Paul’s words here can’t be limited to adultery. They clearly include all forms of sex outside of marriage. We know this because the Gentiles of the Roman world Paul refers to actually abhorred adultery and considered it a crime. However, sexual activity outside of marriage was perfectly fine—as long as it wasn’t with another man’s wife. So when Paul tells Christians to not engage in “the passion of lust like the Gentiles,” this can’t be limited to adultery. What separates Christians from other Romans was that Christians, like their Jewish brothers, believed that sex outside of marriage was sin.

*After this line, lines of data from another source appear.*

(** The body of the loop over [grouped.items()]. *)
Definition summarize_group (lt : string) (recs : list NiceRecord) : result Summary :=
  total_hours ← sum_total_hours (VFloat 0) recs;
  first ← Py.item recs 0;
  let hpd := VFloat (hours_per_day first) in
  '(days, remain, hours, minutes) ← expand_hours total_hours hpd;
  s_days ← str (VInt days);
  s_hours ← str (VInt hours);
  s_minutes ← str (VInt minutes);
  let dhm_str := s_days ++ "일 " ++ s_hours ++ "시간 " ++ s_minutes ++ "분" in
  s_days' ← str (VInt days);
  remain1 ← Py.round1 remain;
  s_remain ← str remain1;
  let converted := s_days' ++ "일 " ++ s_remain ++ "시간" in
  total1 ← Py.round1 total_hours;
  Ok {| summary_leave_type := lt;
        count := Z.of_nat (length recs);
        sum_d_h_m := dhm_str;
        sum_hours_decimal := total1;
        converted_days_hours := converted |}.

Fixpoint summarize_groups (grouped : groups) : result (list Summary) :=
  match grouped with
  | [] => Ok []
  | (lt, recs) :: rest =>
      entry ← summarize_group lt recs;
      output ← summarize_groups rest;
      Ok (entry :: output)
  end.

(** [summarize_nice_records]. *)
Definition summarize_nice_records (records : list NiceRecord) : result (list Summary) :=
  match records with
  | [] => Ok []
  | _ => summarize_groups (group_records records)
  end.

(** ** 3. The rule profiles *)

Record RuleProfile : Type := {
  profile_id : string;
  profile_name : string;
  rounding_step : Z;
  rounding_mode : string;
  base_days : option dict
}.

Definition make_profile (id name : string) : RuleProfile :=
  {| profile_id := id; profile_name := name;
     rounding_step := 10; rounding_mode := "floor"; base_days := None |}.

Definition RULE_PROFILES : gmap string RuleProfile :=
  list_to_map
    [ ("law_basic", make_profile "law_basic" "법정 기본형");
      ("gw_school_cba", make_profile "gw_school_cba" "학교근무자 CBA (예시)");
      ("gw_institute_cba", make_profile "gw_institute_cba" "기관근무자 CBA (예시)");
      ("gw_wage_guideline", make_profile "gw_wage_guideline" "통상임금 지침형 (예시)");
      ("custom", make_profile "custom" "커스텀") ].

(** ** 4. The suggested number of leave days *)

Record Suggestion : Type := {
  suggested_days : value;
  description : string
}.

(** [suggest_annual_days]. *)
Definition suggest_annual_days (rule_id : string) (svc : dict) : result Suggestion :=
  let fy := Py.get svc "full_years" (VInt 0) in
  let rate := Py.get svc "attendance_rate" (VInt 0) in
  let fm := Py.get svc "full_months" (VInt 0) in
  if String.eqb rule_id "law_basic" then
    Py.lt fy (VInt 1) ≫= fun c : bool =>
    if c then
      days ← Py.min fm (VInt 11);
      s1 ← str fm;
      s2 ← str days;
      Ok {| suggested_days := days;
            description := "법정기본형: 1년 미만 → 월개근 " ++ s1 ++ "개월 → " ++ s2 ++ "일" |}
    else
      Py.lt rate (VInt 80) ≫= fun c : bool =>
      if c then
        let days := fm in
        s1 ← str rate;
        s2 ← str fm;
        s3 ← str days;
        Ok {| suggested_days := days;
              description := "법정기본형: 출근율 " ++ s1 ++ "% < 80 → 월개근 " ++ s2 ++ " → " ++ s3 ++ "일" |}
      else
        d ← Py.sub fy (VInt 1);
        q ← Py.floordiv d (VInt 2);
        m ← Py.min (VInt 10) q;
        extra ← Py.max (VInt 0) m;
        days ← Py.add (VInt 15) extra;
        s1 ← str fy;
        s2 ← str extra;
        s3 ← str days;
        Ok {| suggested_days := days;
              description := "법정기본형: 근속 " ++ s1 ++ "년 → 기본 15 + 가산 " ++ s2 ++ " = " ++ s3 ++ "일" |}
  else if String.eqb rule_id "gw_school_cba" then
    Py.lt fy (VInt 1) ≫= fun c : bool =>
    if c then
      days ← Py.min fm (VInt 11);
      s1 ← str fm;
      s2 ← str days;
      Ok {| suggested_days := days;
            description := "학교 CBA: 1년 미만 → " ++ s1 ++ "개월 → " ++ s2 ++ "일" |}
    else
      Py.ge rate (VInt 80) ≫= fun c : bool =>
      if c then
        let days := VInt 26 in
        s1 ← str rate;
        s2 ← str days;
        Ok {| suggested_days := days;
              description := "학교 CBA: 출근율 " ++ s1 ++ "% ≥80 → " ++ s2 ++ "일" |}
      else
        let days := fm in
        s1 ← str rate;
        s2 ← str days;
        Ok {| suggested_days := days;
              description := "학교 CBA: 출근율 " ++ s1 ++ "% <80 → " ++ s2 ++ "일" |}
  else if String.eqb rule_id "gw_institute_cba" then
    Py.lt fy (VInt 1) ≫= fun c : bool =>
    if c then
      days ← Py.min fm (VInt 11);
      s1 ← str fm;
      s2 ← str days;
      Ok {| suggested_days := days;
            description := "기관 CBA: 1년 미만 → " ++ s1 ++ "개월 → " ++ s2 ++ "일" |}
    else
      Py.ge rate (VInt 80) ≫= fun c : bool =>
      if c then
        let days := VInt 25 in
        s1 ← str rate;
        s2 ← str days;
        Ok {| suggested_days := days;
              description := "기관 CBA: 출근율 " ++ s1 ++ "% ≥80 → " ++ s2 ++ "일" |}
      else
        let days := fm in
        s1 ← str rate;
        s2 ← str days;
        Ok {| suggested_days := days;
              description := "기관 CBA: 출근율 " ++ s1 ++ "% <80 → " ++ s2 ++ "일" |}
  else if String.eqb rule_id "gw_wage_guideline" then
    Py.lt fy (VInt 1) ≫= fun c : bool =>
    if c then
      days ← Py.min fm (VInt 11);
      s1 ← str fm;
      s2 ← str days;
      Ok {| suggested_days := days;
            description := "지침형: 1년 미만 → " ++ s1 ++ " → " ++ s2 ++ "일" |}
    else
      let days := VInt 26 in
      s1 ← str fy;
      s2 ← str days;
      Ok {| suggested_days := days;
            description := "지침형: 근속 " ++ s1 ++ "년 → " ++ s2 ++ "일" |}
  else
    Ok {| suggested_days := VNone; description := "커스텀 모드: 직접 입력" |}.

(** ** 5. The ordinary daily wage *)

(** [calc_daily_wage]. *)
Definition calc_daily_wage (wage : dict) : result value :=
  let wtype := Py.get wage "wage_type" VNone in
  let amt := Py.get wage "wage_amount" (VInt 0) in
  let hpd := Py.get wage "hours_per_day" (VInt 8) in
  let mwd := Py.get wage "monthly_work_days" (VInt 20) in
  if Py.eq wtype (VStr "hourly") then Py.mul amt hpd
  else if Py.eq wtype (VStr "daily") then Ok amt
  else if Py.eq wtype (VStr "monthly") then
    Py.gt mwd (VInt 0) ≫= fun c : bool =>
    if c then Py.truediv amt mwd else Ok (VInt 0)
  else Ok (VInt 0).

(** ** 6. The whole pipeline *)

Record RuleInfo : Type := {
  rule_id : string;
  rule_name : string
}.

Record Payout : Type := {
  granted_days : value;
  used_days : value;
  unused_days : value;
  daily_wage_raw : value;
  payout_raw : value;
  daily_wage_rounded : value;
  payout_rounded : value
}.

Many other passages in the New Testament confirm what we see in the letters of Paul. Revelation 14:4 assumes that unmarried Christian men who desire to be faithful are not having sex. Matthew 1:18-19 celebrates the chastity of Joseph and Mary. And Hebrews 13:4 considers sex outside of marriage to be immoral: “Let marriage be held in honor among all, and let the marriage bed be undefiled, for God will judge the sexually immoral and adulterous.” This verse can’t just be limited to adultery, since both “sexually immoral” and “adulterous” are listed.
God loves sex. But He’s designed us to have sex within the boundaries of a marriage covenant. To violate God’s design in an effort to lay hold of creation’s pleasure is not just foolish, but actually rejects the delights God wants us to enjoy. Sex outside of marriage mocks the Creator’s will and elevates human desire over God’s wisdom.
Christians can mess up and receive God’s free pardon. God’s scandalous grace covers all of our wrongdoings, and He dishes out such grace liberally. But it’s one thing to struggle and fail, and quite another to call sin good and wrongdoing righteousness. Christians—genuine Christians—must strive to live in line with the Creator’s intentions and celebrate the good gifts He gives to His people.
Written by Dr. Preston Sprinkle, www.prestonsprinkle.com.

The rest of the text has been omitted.